**Given records**
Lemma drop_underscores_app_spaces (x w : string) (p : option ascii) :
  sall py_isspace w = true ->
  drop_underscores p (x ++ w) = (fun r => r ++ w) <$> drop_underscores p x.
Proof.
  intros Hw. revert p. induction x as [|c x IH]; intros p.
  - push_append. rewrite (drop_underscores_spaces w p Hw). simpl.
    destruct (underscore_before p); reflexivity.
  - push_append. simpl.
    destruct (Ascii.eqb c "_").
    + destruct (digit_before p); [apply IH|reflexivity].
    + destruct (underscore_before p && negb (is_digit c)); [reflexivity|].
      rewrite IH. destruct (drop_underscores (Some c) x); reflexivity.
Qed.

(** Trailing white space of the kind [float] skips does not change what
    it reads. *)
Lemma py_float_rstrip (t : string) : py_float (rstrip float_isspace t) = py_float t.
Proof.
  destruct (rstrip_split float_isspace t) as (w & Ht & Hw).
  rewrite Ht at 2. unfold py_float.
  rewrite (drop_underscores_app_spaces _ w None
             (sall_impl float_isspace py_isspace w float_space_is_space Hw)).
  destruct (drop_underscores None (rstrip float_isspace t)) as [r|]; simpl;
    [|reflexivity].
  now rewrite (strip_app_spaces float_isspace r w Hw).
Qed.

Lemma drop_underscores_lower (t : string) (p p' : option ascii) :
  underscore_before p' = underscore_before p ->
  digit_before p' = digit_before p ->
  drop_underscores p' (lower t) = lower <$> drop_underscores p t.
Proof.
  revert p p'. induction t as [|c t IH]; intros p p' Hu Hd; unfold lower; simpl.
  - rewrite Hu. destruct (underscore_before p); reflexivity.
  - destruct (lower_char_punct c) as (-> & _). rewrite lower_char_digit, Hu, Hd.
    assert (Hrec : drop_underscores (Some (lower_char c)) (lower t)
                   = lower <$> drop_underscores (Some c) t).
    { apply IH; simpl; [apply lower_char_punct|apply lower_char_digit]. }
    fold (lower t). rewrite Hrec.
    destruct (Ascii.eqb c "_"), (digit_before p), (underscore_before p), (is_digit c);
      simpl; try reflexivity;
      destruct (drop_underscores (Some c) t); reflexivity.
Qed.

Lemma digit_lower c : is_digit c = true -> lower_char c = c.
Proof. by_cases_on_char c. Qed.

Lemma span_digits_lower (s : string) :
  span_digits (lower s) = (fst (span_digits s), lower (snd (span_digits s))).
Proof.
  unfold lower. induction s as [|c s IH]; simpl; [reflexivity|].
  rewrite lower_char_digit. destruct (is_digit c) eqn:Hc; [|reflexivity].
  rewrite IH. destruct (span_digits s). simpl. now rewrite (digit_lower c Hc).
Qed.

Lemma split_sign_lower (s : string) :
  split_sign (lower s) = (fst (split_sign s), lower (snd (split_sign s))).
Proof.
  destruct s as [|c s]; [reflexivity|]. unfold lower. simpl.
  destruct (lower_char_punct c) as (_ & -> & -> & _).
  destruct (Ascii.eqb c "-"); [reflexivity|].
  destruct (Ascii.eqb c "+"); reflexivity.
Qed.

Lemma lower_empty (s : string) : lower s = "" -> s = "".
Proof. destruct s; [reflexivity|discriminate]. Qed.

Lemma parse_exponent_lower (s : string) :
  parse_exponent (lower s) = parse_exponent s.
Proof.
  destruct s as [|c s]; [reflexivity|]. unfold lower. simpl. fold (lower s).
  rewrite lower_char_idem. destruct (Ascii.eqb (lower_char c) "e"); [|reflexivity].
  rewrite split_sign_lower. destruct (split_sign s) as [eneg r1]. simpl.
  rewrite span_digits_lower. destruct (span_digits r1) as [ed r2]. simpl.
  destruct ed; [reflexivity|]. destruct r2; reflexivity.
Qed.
...
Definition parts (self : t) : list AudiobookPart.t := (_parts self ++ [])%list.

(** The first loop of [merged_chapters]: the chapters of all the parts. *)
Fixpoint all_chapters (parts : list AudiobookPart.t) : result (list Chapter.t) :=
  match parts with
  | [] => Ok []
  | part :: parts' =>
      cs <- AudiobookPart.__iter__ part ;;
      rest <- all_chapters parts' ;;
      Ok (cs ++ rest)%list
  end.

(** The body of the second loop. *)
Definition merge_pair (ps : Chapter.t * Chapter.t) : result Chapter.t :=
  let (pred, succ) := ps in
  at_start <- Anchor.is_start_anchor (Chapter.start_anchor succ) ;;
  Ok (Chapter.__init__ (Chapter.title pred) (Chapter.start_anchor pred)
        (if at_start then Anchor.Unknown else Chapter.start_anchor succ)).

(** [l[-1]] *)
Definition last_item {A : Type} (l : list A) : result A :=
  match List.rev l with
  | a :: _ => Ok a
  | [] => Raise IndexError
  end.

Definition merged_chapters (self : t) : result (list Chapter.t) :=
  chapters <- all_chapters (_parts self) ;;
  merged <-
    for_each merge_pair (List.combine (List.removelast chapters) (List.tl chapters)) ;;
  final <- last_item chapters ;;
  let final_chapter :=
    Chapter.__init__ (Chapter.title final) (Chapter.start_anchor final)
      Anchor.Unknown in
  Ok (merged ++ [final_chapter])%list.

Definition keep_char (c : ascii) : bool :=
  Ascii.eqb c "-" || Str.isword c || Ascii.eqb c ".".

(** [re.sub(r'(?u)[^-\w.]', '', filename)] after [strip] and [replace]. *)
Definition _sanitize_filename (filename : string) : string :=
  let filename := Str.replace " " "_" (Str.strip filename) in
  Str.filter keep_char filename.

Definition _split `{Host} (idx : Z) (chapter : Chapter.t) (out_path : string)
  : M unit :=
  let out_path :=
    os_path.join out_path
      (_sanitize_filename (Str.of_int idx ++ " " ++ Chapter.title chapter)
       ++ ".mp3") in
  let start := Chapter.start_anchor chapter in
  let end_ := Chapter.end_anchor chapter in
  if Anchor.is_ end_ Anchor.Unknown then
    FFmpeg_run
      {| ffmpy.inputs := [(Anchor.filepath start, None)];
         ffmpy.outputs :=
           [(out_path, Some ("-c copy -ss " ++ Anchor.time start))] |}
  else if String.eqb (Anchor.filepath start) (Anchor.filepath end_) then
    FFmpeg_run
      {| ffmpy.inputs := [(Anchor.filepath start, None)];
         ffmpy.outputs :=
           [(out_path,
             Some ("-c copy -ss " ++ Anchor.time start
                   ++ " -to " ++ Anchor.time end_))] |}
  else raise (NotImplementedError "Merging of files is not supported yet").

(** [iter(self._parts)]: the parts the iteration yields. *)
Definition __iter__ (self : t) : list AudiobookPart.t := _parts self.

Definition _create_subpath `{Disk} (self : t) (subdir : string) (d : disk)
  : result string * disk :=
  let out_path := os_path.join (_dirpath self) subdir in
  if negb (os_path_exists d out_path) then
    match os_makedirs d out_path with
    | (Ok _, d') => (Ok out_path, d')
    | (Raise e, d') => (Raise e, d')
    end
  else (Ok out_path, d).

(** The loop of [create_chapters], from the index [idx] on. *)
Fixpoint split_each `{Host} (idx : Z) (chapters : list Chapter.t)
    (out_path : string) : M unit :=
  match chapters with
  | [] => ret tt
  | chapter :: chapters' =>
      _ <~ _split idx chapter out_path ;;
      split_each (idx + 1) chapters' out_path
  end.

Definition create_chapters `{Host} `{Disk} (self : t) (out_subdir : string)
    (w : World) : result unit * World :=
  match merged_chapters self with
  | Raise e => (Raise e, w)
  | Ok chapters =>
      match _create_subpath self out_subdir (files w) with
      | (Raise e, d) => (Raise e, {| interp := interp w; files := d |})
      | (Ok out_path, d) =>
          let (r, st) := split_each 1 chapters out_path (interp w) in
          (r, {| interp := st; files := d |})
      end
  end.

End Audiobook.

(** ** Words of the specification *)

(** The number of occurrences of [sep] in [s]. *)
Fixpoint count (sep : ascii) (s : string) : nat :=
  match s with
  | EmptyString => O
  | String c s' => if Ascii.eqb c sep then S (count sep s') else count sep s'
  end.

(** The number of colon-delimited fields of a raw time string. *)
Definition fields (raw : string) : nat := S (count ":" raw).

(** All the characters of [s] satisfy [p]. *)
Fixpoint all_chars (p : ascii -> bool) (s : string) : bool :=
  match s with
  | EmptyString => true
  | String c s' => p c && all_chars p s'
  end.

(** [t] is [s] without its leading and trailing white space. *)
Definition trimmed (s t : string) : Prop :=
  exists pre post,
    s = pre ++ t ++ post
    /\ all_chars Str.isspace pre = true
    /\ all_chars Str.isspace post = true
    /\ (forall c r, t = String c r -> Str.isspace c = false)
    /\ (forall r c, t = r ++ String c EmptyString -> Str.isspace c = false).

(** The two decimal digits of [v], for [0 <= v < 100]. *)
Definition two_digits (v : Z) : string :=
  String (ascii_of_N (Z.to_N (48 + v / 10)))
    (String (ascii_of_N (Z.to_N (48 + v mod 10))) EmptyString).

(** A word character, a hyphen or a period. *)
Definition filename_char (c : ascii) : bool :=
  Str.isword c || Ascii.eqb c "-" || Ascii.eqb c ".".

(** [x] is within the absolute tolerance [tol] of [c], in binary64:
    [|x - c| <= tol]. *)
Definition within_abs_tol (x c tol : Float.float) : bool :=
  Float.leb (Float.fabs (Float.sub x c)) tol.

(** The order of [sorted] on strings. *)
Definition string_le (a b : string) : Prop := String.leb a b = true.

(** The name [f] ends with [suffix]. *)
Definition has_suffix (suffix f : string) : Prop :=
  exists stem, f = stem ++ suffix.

**Your assignment**
What lines in the material above hold the string "isword"? List them.

**Exercise answer**
  Ascii.eqb c "-" || Str.isword c || Ascii.eqb c ".".
  Str.isword c || Ascii.eqb c "-" || Ascii.eqb c ".".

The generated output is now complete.